Tumor necrosis factor-α and interferon-γ increase PepT1 expression and activity in the human colon carcinoma cell line Caco-2/bbe and in mouse intestine
A major mechanism for apical peptide absorption by small intestine is via the proton-coupled transporter PepT1. PepT1 is expressed at a high level in proximal small intestine, but it is not expressed in the healthy colon. However, in chronic states of intestinal inflammation, such as in Crohn's disease and ulcerative colitis, PepT1 expression in colonic epithelia is increased, serving as a pathway for entry of bacteria-derived molecules such as muramyl dipeptide (MDP) and fMet-Leu-Phe (fMLP). As little is known of how inflammation induces PepT1, we investigated whether or not inflammatory cytokines and mediators such as interleukins (IL)-1beta, IL-2, IL-8, IL-10, tumor necrosis factor-alpha, (TNF-alpha) and interferon-gamma (IFN-gamma ) up-regulate PepT1 activity and expression.
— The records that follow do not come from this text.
Lemma get_key_loop_wf fuel fd name pos w k c w' :
  get_key_loop fuel fd name pos w = Ok (Some k, c) w' → KeyInfo_wf k.
Proof.
  revert pos w. induction fuel as [|fuel IH]; intros pos w E; cbn [get_key_loop] in E; [done|].
  minv E. destruct r as [[|b bs]|]; [done| |done].
  destruct (Z.eqb_spec (Z.of_nat (length (b :: bs))) sizeof_KeyInfo) as [Hl|]; [|done]. cbv beta iota zeta in E.
  cbv [negb] in E. destruct (pg_strncasecmp_eq _ _ _); [|by eapply IH].
  injection E as <- _ _. unfold sizeof_KeyInfo in Hl. unfold KeyInfo_wf, KeyInfo_decode.
  cbn [ki_name ki_data kd_data kd_len]. split_and!.
  - rewrite slice_length. lia.
  - rewrite slice_length. lia.
  - apply dec_u32_range. rewrite slice_length. lia.
Qed.

Lemma KeyringGetKey_wf `{!NetworkKeyringsSpec} kr name w k c w' :
  KeyringGetKey kr name w = Ok (Some k, c) w' → KeyInfo_wf k.
Proof.
  unfold KeyringGetKey. destruct (find_key_provider_type _ _) as [kp|] eqn:Ek; [|done].
  intros E. minv E. destruct r as [[k0|] c0]; case_bool_decide; simplify_eq/=.
  destruct (ValidateKey k0); [|done]. injection E as -> _ _.
  unfold registeredKeyProviderTypes in Ek. cbn in Ek. repeat case_match; simplify_eq/=.
  - unfold get_key_by_name, kr_file_name in E0. minv E0. destruct (kr_specific kr); simplify_eq/=.
    minv E0. destruct r0; [|done]. minv E0. by eapply get_key_loop_wf.
  - by eapply kmip_key_wf.
  - by eapply openbao_key_wf.
Qed.

End api.

(** ** Keys that a service returns *)

(** The routines of the services put the bytes they got into a [KeyInfo] like
    this one. *)
Definition fetched_key (name data buf : bytes) : KeyInfo :=
  mkKeyInfo (char_array TDE_KEY_NAME_LEN (take 255 (cstr name)))
    (mkKeyData (write_at 0 data buf) (Z.of_nat (length data))).

Lemma fetched_key_ok name data buf :
  (0 < length (cstr name) ≤ 255)%nat → length data = 16%nat ∨ length data = 32%nat →
  ValidateKey (fetched_key name data buf) = true ∧ cstr (ki_name (fetched_key name data buf)) = cstr name ∧
  take (length data) (kd_data (ki_data (fetched_key name data buf))) = data.
Proof.
  intros Hn Hd. assert (cstr (ki_name (fetched_key name data buf)) = cstr name) as Hname.
  { unfold fetched_key. cbn [ki_name]. rewrite take_ge by lia.
    rewrite cstr_char_array, cstr_cstr by (rewrite cstr_cstr; unfold TDE_KEY_NAME_LEN; lia). done. }
  split_and!; [|done|exact (slice_overwrite_same x00 0 data buf)]. unfold ValidateKey. rewrite Hname.
  destruct (Nat.eqb_spec (length (cstr name)) 0) as [|_]; [lia|]. cbn. by destruct Hd as [-> | ->].
Qed.

Lemma uninit_length {SSL : OpenSSL} {K : Kernel} n w d w' : uninit n w = Ok d w' → length d = n.
Proof. intros [= <- _]. rewrite length_take, length_app, zeros_length. lia. Qed.

Lemma fetched_key_wf name data buf :
  length buf = 32%nat → (length data ≤ 32)%nat → KeyInfo_wf (fetched_key name data buf).
Proof.
  intros Hb Hd. unfold KeyInfo_wf, fetched_key. cbn [ki_name ki_data kd_data kd_len].
  split_and!; [apply char_array_length|rewrite overwrite_length; lia|]. unfold is_u32. lia.
Qed.

(** ** Concrete providers *)

#[global] Instance ToyPort : PgPort := λ b,
  if (65 <=? b2z b) && (b2z b <=? 90) then z2b (b2z b + 32) else b.

Definition no_routine : TDEKeyringRoutine :=
  mkRoutine (λ _ _, mret (None, KEYRING_CODE_RESOURCE_NOT_AVAILABLE))
    (λ _ _, ereport ERROR "no connection") (λ _, ereport ERROR "no connection").

#[global] Instance ToyNetwork : NetworkKeyrings :=
  {| keyringKmipRoutine := no_routine; keyringOpenBaoRoutine := no_routine |}.

#[global] Instance ToyNetworkSpec : NetworkKeyringsSpec.
Proof. split; done. Defined.

Definition file_kr : GenericKeyring :=
  mkGenericKeyring FILE_KEY_PROVIDER (-1) (char_array 128 [x66]) (char_array 1024 []) (FileKeyring (Some "/keys")).

Definition key_ex : KeyInfo := mkKeyInfo (char_array 256 [x6b; x31]) (mkKeyData (replicate 32 x07) 16).

Definition world_kr : World := set_fs {["/keys" := keys_file [key_ex]]} world0.

Lemma key_ex_wf : KeyInfo_wf key_ex.
Proof. split_and!; [apply char_array_length|done|unfold is_u32; simpl; lia]. Qed.

Lemma world_kr_rep : keyring_rep world_kr "/keys" [key_ex].
Proof. split; [apply Forall_singleton, key_ex_wf|by right]. Qed.

Lemma create_key_then_get_witness : ∃ k w',
  KeyringGenerateNewKeyAndStore file_kr [x6b; x32] 32 world_kr = Ok k w' ∧
  KeyringGetKey file_kr [x6b; x32] w' = Ok (Some k, KEYRING_CODE_SUCCESS) w'.
Proof.
  destruct (create_key_then_get file_kr "/keys" [key_ex] [x6b; x32] 32 world_kr) as (k & w' & E & Eg & _).
  - by split.
  - apply world_kr_rep.
  - by apply Forall_singleton.
  - by right.
  - simpl. lia.
  - reflexivity.
  - exists k, w'. by split.
Defined.

Lemma handed_out_key_valid_witness :
  KeyringGetKey file_kr [x4b; x31] world_kr = Ok (Some key_ex, KEYRING_CODE_SUCCESS) world_kr ∧
  cstr (ki_name key_ex) ≠ [].
Proof.
  assert (KeyringGetKey file_kr [x4b; x31] world_kr = Ok (Some key_ex, KEYRING_CODE_SUCCESS) world_kr) as E.
  { rewrite (KeyringGetKey_file file_kr "/keys" [key_ex]); [reflexivity|by split|apply world_kr_rep|].
    by apply Forall_singleton. }
  split; [exact E|]. exact (proj1 (proj2 (handed_out_key_valid _ _ _ _ _ _ E))).
Defined.

(** A file that ends in the middle of a key, as an interrupted write leaves
    it. *)
Definition world_torn : World := set_fs {["/keys" := replicate 10 x07]} world0.

(** Creating a key looks for an existing one and ignores that the search
    found the file corrupted: in a file that ends in the middle of a key the new
    key is reported as created but cannot be read. *)
Theorem torn_keyring_file_hides_key :
  match KeyringGenerateNewKeyAndStore file_kr [x6b; x31] 16 world_torn with
  | Ok _ w' =>
      match KeyringGetKey file_kr [x6b; x31] w' with
      | Ok (k, c) _ => k = None ∧ c = KEYRING_CODE_DATA_CORRUPTED
      | Err _ _ => False
      end
  | Err _ _ => False
  end.
Proof. vm_compute. split; reflexivity. Qed.
Definition curlSetupSession (url : bytes) (caFile : option bytes) : M bool :=
  h ← gets (λ w, keyringCurl (w_net w));
  ok ← match h with
       | None => if curl_easy_init then set_curl (Some []);; mret true else mret false
       | Some _ => set_curl (Some []);; mret true
       end;
  if negb ok then mret false
  else
    ok ← match caFile with
         | Some caFile => if Nat.eqb (length (cstr caFile)) 0 then mret true else setopt (CURLOPT_CAINFO (cstr caFile))
         | None => mret true
         end;
    if negb ok then mret false
    else
      setopts [CURLOPT_FOLLOWLOCATION 0; CURLOPT_CONNECTTIMEOUT 3; CURLOPT_TIMEOUT 10; CURLOPT_HTTP_VERSION_1_1;
               CURLOPT_WRITE_TO_STRING; CURLOPT_URL url].

(** ** keyring_openbao.c: requests *)

Definition OPENBAO_URL_MAX_LEN : nat := 512.

(** The fields of [OpenBaoKeyring] that requests use. *)
Record OpenBaoFields := mkOpenBaoFields {
  openbao_token : option bytes;
  openbao_url : option bytes;
  openbao_ca_path : option bytes;
  openbao_mount_path : option bytes;
  openbao_namespace : option bytes;
}.

(** [(OpenBaoKeyring * ) keyring] *)
Definition openbao_fields (keyring : GenericKeyring) : M OpenBaoFields :=
  match kr_specific keyring with
  | OpenBaoKeyring token _ url ca_path mount_path namespace =>
      mret (mkOpenBaoFields token url ca_path mount_path namespace)
  | _ => ereport PANIC "not an OpenBao key provider"
  end.

Definition token_header (keyring : OpenBaoFields) : bytes :=
  snprintf 256 (bytes_of "X-Vault-Token: " ++ fmt_s (openbao_token keyring)).
Definition namespace_header (namespace : bytes) : bytes :=
  snprintf 256 (bytes_of "X-Vault-Namespace: " ++ cstr namespace).

(** [curlList]: the list that the two calls of [curl_slist_append] build, NULL
    if the last of them fails. The second one extends whatever the first one
    returned. *)
Definition curl_headers (keyring : OpenBaoFields) : option (list bytes) :=
  let first := if curl_slist_append [] (token_header keyring) then Some [token_header keyring] else None in
  match openbao_namespace keyring with
  | Some namespace =>
      let l := default [] first in
      if curl_slist_append l (namespace_header namespace) then Some (l ++ [namespace_header namespace]) else None
  | None => first
  end.
(* ===== verification/OpenBaoThms.v ===== *)
(** Properties of the OpenBao provider: which requests it sends, what it reads
    from the answers of the server, and that a key it has stored is found
    again. *)
From S2P Require Import Prelude Types Environ Instances KeyringOptions KeyringOptionsThms KeyFile Keyring KeyringThms.
From S2P Require Import OpenBao.

(** ** Requests *)

Section requests.
Context {SSL : OpenSSL} {CU : Curl}.

(** Some call of the library other than a transfer can fail. *)
Definition curl_fails : Prop :=
  curl_easy_init = false ∨ (∃ os o, curl_easy_setopt os o = false) ∨ (∃ l h, curl_slist_append l h = false).

(** Only the handle changes. *)
Definition with_curl (h : option (list CurlOption)) (w : World) : World :=
  set_net (mkNetState h (net_requests (w_net w))) w.

Lemma with_curl_twice h h' w : with_curl h (with_curl h' w) = with_curl h w.
Proof. done. Qed.

Lemma with_curl_same w : with_curl (keyringCurl (w_net w)) w = w.
Proof. destruct w. unfold with_curl. simpl. by match goal with n : NetState |- _ => destruct n end. Qed.

Lemma setopt_ok o os w :
  keyringCurl (w_net w) = Some os →
  setopt o w = (if curl_easy_setopt os o then Ok true (with_curl (Some (os ++ [o])) w) else Ok false w).
Proof.
  intros E. unfold setopt. mstep. rewrite E. by destruct (curl_easy_setopt os o).
Qed.

(** The options are added, or one of them is refused. *)
Lemma setopts_ok l os w :
  keyringCurl (w_net w) = Some os →
  setopts l w = Ok true (with_curl (Some (os ++ l)) w) ∨
  (∃ os', setopts l w = Ok false (with_curl (Some os') w)) ∧ curl_fails.
Proof.
  revert os w. induction l as [|o l IH]; intros os w E; cbn [setopts].
  { left. rewrite app_nil_r. by rewrite <-E, with_curl_same. }
  unfold mbind, M_bind. rewrite (setopt_ok o os w E). destruct (curl_easy_setopt os o) eqn:Eo.
  - destruct (IH (os ++ [o]) (with_curl (Some (os ++ [o])) w) eq_refl) as [->|[[os' ->] Hf]].
    + left. by rewrite <-app_assoc.
    + right. split; [by exists os'|done].
  - right. split; [|right; left; by exists os, o]. exists os. by rewrite <-E, with_curl_same.
Qed.

(** The options of every transfer. *)
Definition session_options (url : bytes) (ca : option bytes) : list CurlOption :=
  match ca with
  | Some ca => if Nat.eqb (length (cstr ca)) 0 then [] else [CURLOPT_CAINFO (cstr ca)]
  | None => []
  end ++ [CURLOPT_FOLLOWLOCATION 0; CURLOPT_CONNECTTIMEOUT 3; CURLOPT_TIMEOUT 10; CURLOPT_HTTP_VERSION_1_1;
          CURLOPT_WRITE_TO_STRING; CURLOPT_URL url].

Definition request_options (f : OpenBaoFields) (url : bytes) (post : option bytes) (headers : list bytes)
  : list CurlOption :=
  session_options url (openbao_ca_path f) ++ match post with Some d => [CURLOPT_POSTFIELDS d] | None => [] end ++
  [CURLOPT_HTTPHEADER (headers ++ [bytes_of "Content-Type: application/json"])].

Lemma setup_ok url ca w :
  curlSetupSession url ca w = Ok true (with_curl (Some (session_options url ca)) w) ∨
  (∃ h, curlSetupSession url ca w = Ok false (with_curl h w)) ∧ curl_fails.
Proof.
  unfold curlSetupSession. mstep. cbv beta.
  set (start := match keyringCurl (w_net w) with None => _ | Some _ => _ end).
  assert (start w = Ok true (with_curl (Some []) w) ∨ start w = Ok false w ∧ curl_fails) as [E|[E Hf]].
  { unfold start. destruct (keyringCurl (w_net w)); [by left|]. destruct curl_easy_init eqn:Ei; [by left|].
    right. split; [done|by left]. }
  - rewrite (bind_ok _ _ _ _ _ E). cbn [negb]. unfold session_options.
    set (last := [CURLOPT_FOLLOWLOCATION 0; _; _; _; _; _]).
    assert (∀ os, setopts last (with_curl (Some os) w) = Ok true (with_curl (Some (os ++ last)) w) ∨
              (∃ h, setopts last (with_curl (Some os) w) = Ok false (with_curl h w)) ∧ curl_fails) as Hlast.
    { intros os. destruct (setopts_ok last os (with_curl (Some os) w) eq_refl) as [->|[[os' ->] Hf]]; [by left|].
      right. split; [by eexists|done]. }
    destruct ca as [ca|]; [destruct (Nat.eqb _ _)|]; [mstep; apply (Hlast [])| |mstep; apply (Hlast [])].
    unfold mbind, M_bind. rewrite (setopt_ok _ [] (with_curl (Some []) w) eq_refl).
    destruct (curl_easy_setopt [] _) eqn:Eo; cbn [negb app]; [apply Hlast|].
    right. split; [by eexists|right; left; by eexists _, _].
  - rewrite (bind_ok _ _ _ _ _ E). right. split; [|done]. exists (keyringCurl (w_net w)). by rewrite with_curl_same.
Qed.

Lemma headers_fail f : curl_headers f = None → curl_fails.
Proof.
  unfold curl_headers. intros H. right. right. destruct (openbao_namespace f) as [ns|].
  - cbv zeta in H. destruct (curl_slist_append _ (namespace_header ns)) eqn:E; [done|]. by eexists _, _.
  - destruct (curl_slist_append [] _) eqn:E; [done|]. by eexists _, _.
Qed.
Uptake of the PepT1 substrate glycylsarcosine [(3)H]-Gly-Sar was studied in vitro in the human colon carcinoma cell line Caco2/bbe monolayers as well as in vivo in mice injected with cytokines. TNF-alpha and IFN-gamma increased the activity, and total and apical membrane protein expression of PepT1 protein in a concentration- and time-dependent fashion. No changes in PepT1 mRNA were observed, suggesting post-transcriptional regulation. All three cytokines increased PepT1 protein expression in mouse proximal and distal colon but not in jejunum or ileum. TNF-alpha and IFN-gamma, but not IL-1beta, increased Gly-Sar uptake in mouse proximal and distal colon; however, no changes were observed in the small intestine with any cytokine treatment. Whereas neither TNF-alpha nor IFN-gamma increased PepT1 mRNA expression in any segment of the intestine, treatment with IL-1beta increased PepT1 mRNA expression in mouse proximal and distal colon and decreased PepT1 mRNA expression in jejunum and ileum. Since PepT1 transports bacteria-derived peptides, the up-regulation of protein expression and activity observed after treatment with TNF-alpha or IFN-gamma may play a role in activating host responses in involved colon.